> **ABOUT THIS TASK**: Of the entries below, return exactly those lines that fall between the one containing "intros c2 digest" and the one containing "destruct (_ &&", the two end lines included.

(Saved entries)
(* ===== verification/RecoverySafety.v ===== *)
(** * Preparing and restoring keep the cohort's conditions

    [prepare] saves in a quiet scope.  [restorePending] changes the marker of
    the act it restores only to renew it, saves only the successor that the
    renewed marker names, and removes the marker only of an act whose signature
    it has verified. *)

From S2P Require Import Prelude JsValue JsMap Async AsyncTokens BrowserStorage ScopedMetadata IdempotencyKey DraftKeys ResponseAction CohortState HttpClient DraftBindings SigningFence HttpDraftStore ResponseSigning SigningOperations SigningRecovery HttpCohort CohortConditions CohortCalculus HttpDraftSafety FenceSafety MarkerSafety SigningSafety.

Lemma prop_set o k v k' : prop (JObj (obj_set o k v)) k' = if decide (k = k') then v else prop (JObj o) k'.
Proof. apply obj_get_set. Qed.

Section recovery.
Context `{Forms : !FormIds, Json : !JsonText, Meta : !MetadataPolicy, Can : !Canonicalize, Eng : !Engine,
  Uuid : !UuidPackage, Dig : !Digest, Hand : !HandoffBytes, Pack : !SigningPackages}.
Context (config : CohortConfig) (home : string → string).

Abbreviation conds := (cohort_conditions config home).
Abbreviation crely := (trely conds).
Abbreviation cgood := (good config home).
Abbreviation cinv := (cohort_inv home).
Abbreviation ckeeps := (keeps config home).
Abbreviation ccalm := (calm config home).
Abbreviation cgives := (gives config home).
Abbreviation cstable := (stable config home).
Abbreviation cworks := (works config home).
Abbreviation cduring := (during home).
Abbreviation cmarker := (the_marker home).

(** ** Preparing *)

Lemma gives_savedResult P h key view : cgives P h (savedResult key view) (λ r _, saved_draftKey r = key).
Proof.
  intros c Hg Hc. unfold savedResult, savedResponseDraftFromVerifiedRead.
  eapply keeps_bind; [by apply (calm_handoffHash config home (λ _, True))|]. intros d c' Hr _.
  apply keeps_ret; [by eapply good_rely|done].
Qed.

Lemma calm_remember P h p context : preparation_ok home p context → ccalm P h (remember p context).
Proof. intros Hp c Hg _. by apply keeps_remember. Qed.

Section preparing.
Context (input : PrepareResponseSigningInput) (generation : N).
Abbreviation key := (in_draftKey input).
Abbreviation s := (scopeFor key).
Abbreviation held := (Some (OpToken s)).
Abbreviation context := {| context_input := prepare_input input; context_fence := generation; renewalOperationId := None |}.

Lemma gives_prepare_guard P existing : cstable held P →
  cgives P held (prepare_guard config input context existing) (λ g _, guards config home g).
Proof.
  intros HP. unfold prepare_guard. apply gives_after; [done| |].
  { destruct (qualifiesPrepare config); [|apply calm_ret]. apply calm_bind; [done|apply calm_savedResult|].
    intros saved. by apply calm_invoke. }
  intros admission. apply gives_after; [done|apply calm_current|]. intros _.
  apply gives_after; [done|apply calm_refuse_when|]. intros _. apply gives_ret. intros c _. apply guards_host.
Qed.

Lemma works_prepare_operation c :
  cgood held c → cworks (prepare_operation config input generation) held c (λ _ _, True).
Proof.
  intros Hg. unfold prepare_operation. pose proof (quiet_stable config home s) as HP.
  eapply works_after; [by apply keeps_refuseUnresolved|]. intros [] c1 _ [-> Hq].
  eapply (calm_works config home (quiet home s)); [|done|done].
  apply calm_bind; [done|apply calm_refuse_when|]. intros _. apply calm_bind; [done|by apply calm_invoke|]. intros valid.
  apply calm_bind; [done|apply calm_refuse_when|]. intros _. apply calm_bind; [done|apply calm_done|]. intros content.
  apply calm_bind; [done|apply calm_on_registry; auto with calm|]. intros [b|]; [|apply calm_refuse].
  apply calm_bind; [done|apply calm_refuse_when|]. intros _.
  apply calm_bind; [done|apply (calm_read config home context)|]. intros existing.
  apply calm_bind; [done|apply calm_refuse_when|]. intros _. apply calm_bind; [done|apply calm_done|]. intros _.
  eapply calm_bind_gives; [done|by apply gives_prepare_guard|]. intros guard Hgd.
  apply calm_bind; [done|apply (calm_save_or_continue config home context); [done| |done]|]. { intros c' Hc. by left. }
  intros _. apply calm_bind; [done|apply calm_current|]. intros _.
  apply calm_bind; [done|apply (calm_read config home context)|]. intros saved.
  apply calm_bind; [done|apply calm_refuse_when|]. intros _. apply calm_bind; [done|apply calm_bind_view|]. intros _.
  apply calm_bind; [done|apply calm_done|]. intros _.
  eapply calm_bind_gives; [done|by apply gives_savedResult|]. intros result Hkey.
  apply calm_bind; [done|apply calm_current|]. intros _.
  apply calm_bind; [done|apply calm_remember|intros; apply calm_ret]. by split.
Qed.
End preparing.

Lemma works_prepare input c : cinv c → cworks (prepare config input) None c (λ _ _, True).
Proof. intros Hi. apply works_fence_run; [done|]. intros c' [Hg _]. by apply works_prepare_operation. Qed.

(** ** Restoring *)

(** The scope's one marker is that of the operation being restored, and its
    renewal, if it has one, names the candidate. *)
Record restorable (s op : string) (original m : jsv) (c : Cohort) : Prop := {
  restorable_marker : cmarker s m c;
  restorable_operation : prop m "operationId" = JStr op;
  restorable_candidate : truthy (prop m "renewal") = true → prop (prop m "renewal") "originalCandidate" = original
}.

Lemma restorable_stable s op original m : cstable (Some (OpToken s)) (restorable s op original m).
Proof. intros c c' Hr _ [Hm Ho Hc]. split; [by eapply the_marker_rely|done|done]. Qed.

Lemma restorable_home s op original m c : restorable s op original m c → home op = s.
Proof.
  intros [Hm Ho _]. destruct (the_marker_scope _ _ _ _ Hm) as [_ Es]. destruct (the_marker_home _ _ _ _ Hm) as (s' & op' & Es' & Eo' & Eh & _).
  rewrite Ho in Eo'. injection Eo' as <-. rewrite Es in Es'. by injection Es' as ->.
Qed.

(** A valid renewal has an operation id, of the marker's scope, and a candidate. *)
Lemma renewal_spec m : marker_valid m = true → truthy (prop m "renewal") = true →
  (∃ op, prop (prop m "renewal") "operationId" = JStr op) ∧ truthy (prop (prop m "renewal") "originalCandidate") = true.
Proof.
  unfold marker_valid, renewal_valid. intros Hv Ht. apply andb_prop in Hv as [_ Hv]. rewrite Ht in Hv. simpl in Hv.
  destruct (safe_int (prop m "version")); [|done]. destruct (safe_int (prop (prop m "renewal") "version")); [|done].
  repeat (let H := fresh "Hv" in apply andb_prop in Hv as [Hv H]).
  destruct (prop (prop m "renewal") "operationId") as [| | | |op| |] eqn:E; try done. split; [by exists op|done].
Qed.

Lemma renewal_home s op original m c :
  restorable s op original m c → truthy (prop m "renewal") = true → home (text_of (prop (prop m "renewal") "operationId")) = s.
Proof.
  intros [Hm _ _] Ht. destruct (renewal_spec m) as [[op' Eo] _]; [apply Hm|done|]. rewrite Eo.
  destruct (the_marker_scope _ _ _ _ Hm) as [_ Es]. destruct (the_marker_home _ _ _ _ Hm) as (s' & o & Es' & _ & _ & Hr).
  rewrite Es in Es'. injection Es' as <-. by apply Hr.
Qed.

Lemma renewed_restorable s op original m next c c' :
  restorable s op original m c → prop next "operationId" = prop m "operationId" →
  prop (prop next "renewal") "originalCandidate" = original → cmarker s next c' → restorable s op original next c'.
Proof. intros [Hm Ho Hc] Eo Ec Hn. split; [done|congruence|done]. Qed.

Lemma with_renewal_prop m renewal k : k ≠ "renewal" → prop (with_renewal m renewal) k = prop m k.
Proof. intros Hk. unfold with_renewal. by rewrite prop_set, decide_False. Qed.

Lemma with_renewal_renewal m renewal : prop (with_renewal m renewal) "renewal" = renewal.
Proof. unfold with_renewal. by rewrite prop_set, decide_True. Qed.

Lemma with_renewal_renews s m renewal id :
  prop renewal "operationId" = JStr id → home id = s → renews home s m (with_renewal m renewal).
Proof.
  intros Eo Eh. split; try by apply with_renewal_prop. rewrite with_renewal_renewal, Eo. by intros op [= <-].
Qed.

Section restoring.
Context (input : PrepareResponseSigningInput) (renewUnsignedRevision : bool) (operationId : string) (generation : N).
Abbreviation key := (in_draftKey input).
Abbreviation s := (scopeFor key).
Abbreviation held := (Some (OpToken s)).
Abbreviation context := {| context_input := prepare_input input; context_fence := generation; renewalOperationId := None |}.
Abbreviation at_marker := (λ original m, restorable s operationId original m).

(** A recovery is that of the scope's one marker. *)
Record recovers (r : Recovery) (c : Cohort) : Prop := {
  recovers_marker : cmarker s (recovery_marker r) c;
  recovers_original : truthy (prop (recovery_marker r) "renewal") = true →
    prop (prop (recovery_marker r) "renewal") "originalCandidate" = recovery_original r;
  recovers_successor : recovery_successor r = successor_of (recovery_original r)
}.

...

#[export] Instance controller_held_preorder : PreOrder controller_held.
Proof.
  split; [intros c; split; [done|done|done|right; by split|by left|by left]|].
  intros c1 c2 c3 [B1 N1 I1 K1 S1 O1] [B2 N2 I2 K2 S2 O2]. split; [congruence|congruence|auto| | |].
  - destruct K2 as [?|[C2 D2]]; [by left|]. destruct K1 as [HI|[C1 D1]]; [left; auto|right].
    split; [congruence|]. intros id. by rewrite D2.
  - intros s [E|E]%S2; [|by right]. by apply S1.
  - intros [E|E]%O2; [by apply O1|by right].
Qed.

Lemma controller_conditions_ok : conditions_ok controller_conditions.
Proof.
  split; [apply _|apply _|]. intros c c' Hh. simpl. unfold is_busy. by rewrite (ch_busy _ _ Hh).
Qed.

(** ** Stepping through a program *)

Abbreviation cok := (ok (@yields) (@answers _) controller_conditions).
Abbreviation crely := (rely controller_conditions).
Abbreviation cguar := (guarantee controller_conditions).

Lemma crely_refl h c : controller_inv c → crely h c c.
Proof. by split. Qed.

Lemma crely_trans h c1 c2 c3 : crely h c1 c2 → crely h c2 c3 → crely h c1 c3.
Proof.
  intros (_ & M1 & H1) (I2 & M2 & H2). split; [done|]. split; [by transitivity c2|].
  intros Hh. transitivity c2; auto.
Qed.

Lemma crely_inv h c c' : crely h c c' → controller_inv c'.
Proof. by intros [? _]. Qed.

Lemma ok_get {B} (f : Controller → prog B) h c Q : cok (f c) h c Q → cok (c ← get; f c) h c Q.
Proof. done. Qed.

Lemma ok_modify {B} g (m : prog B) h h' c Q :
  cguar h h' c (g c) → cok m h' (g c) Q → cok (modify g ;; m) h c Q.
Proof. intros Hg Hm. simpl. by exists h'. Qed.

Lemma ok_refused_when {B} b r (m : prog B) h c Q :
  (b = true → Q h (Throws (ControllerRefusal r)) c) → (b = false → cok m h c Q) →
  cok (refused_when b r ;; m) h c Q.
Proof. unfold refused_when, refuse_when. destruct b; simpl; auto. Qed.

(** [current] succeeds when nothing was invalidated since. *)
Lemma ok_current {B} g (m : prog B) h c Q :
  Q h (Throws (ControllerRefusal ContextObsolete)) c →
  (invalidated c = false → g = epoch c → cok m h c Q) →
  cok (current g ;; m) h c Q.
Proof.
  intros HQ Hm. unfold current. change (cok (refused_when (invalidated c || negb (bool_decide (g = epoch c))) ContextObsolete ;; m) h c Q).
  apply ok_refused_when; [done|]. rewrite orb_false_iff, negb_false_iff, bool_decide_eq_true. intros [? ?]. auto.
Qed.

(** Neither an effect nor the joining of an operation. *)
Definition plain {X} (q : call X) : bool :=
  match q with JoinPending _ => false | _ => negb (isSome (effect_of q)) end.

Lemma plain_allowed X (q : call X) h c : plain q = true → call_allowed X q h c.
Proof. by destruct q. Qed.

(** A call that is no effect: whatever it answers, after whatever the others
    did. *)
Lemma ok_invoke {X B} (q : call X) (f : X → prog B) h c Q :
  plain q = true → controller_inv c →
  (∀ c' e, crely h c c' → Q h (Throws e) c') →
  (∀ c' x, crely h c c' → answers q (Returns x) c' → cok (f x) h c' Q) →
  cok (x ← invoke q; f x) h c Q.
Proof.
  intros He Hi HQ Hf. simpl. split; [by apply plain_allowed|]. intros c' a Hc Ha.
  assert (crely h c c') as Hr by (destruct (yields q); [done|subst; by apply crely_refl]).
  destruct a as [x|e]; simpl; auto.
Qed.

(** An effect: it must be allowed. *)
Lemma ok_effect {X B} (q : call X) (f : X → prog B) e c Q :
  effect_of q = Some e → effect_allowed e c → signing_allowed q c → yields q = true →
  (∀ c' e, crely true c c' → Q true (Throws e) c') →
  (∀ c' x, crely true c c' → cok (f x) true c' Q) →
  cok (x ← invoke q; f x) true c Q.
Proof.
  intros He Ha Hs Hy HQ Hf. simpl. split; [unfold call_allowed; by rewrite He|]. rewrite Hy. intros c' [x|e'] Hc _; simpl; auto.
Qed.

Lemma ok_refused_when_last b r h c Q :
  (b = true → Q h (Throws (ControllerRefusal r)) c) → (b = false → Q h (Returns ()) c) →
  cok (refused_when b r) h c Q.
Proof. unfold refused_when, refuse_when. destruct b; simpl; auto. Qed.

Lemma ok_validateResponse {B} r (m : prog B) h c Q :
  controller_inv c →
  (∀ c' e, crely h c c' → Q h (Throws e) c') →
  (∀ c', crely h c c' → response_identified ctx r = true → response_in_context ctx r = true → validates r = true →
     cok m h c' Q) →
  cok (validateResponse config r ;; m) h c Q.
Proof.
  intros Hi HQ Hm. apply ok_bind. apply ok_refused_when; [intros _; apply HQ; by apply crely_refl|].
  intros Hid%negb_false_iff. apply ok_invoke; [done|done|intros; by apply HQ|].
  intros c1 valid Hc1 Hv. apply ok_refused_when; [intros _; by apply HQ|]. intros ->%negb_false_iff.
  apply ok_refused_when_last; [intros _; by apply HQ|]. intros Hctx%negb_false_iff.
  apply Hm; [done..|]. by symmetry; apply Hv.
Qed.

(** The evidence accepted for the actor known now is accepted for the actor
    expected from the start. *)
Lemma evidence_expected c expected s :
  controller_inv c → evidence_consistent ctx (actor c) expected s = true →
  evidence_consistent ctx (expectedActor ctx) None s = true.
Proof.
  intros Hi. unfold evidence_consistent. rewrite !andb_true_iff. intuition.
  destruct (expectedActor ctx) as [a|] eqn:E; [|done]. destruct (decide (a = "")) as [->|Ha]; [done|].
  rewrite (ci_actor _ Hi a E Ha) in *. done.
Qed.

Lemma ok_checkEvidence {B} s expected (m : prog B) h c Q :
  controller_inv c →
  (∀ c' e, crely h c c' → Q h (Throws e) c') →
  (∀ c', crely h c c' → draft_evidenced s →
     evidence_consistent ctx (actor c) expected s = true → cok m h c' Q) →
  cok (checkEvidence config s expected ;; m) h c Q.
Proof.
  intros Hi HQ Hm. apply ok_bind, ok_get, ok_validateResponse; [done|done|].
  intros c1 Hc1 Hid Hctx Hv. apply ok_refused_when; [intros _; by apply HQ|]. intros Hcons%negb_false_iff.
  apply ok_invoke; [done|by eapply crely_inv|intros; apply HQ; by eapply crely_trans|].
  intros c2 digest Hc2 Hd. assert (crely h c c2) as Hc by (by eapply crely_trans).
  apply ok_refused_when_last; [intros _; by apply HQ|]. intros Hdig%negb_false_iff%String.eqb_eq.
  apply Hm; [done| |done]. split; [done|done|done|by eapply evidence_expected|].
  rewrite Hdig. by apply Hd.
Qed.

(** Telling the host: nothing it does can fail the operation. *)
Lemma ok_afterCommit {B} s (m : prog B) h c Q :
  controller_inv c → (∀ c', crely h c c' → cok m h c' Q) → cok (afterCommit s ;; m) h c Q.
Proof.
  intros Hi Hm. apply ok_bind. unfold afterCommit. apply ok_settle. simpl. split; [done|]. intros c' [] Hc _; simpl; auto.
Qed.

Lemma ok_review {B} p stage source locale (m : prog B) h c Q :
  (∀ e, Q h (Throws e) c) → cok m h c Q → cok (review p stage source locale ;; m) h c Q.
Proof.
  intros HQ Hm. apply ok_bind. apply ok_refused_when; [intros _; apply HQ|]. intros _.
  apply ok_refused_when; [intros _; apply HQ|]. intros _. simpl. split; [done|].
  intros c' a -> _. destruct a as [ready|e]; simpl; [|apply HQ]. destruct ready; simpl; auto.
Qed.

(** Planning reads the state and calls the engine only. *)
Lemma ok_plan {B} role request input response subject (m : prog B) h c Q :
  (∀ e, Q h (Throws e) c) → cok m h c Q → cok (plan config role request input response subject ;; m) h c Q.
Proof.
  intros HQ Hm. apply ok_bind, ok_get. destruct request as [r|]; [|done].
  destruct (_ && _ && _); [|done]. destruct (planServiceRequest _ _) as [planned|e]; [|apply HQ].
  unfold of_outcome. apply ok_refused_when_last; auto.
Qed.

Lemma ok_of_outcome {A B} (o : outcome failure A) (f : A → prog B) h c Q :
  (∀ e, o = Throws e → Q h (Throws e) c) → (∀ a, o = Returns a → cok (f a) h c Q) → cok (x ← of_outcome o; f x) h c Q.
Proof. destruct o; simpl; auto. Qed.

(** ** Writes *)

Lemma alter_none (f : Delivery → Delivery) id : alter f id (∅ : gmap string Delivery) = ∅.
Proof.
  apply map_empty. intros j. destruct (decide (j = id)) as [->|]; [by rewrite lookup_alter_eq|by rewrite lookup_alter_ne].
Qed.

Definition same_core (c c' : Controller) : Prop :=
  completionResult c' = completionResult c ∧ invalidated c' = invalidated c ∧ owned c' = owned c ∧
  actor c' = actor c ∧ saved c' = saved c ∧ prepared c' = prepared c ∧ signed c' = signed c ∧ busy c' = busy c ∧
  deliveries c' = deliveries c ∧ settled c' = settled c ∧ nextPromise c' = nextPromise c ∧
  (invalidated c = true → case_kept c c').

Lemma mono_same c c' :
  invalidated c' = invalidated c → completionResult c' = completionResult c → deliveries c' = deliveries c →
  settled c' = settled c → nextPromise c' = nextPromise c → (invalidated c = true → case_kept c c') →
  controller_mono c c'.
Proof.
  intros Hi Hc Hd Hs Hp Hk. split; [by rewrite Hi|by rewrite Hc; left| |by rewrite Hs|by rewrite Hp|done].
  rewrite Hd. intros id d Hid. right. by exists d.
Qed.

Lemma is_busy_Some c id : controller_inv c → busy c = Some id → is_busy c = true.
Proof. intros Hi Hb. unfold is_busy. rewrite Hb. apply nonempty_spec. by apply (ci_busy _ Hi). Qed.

> **EXERCISE ANSWER**:
  intros c2 digest Hc2 Hd. assert (crely h c c2) as Hc by (by eapply crely_trans).
  apply ok_refused_when_last; [intros _; by apply HQ|]. intros Hdig%negb_false_iff%String.eqb_eq.
  apply Hm; [done| |done]. split; [done|done|done|by eapply evidence_expected|].
  rewrite Hdig. by apply Hd.
Qed.

(** Telling the host: nothing it does can fail the operation. *)
Lemma ok_afterCommit {B} s (m : prog B) h c Q :
  controller_inv c → (∀ c', crely h c c' → cok m h c' Q) → cok (afterCommit s ;; m) h c Q.
Proof.
  intros Hi Hm. apply ok_bind. unfold afterCommit. apply ok_settle. simpl. split; [done|]. intros c' [] Hc _; simpl; auto.
Qed.

Lemma ok_review {B} p stage source locale (m : prog B) h c Q :
  (∀ e, Q h (Throws e) c) → cok m h c Q → cok (review p stage source locale ;; m) h c Q.
Proof.
  intros HQ Hm. apply ok_bind. apply ok_refused_when; [intros _; apply HQ|]. intros _.
  apply ok_refused_when; [intros _; apply HQ|]. intros _. simpl. split; [done|].
  intros c' a -> _. destruct a as [ready|e]; simpl; [|apply HQ]. destruct ready; simpl; auto.
Qed.

(** Planning reads the state and calls the engine only. *)
Lemma ok_plan {B} role request input response subject (m : prog B) h c Q :
  (∀ e, Q h (Throws e) c) → cok m h c Q → cok (plan config role request input response subject ;; m) h c Q.
Proof.
  intros HQ Hm. apply ok_bind, ok_get. destruct request as [r|]; [|done].
  destruct (_ && _ && _); [|done]. destruct (planServiceRequest _ _) as [planned|e]; [|apply HQ].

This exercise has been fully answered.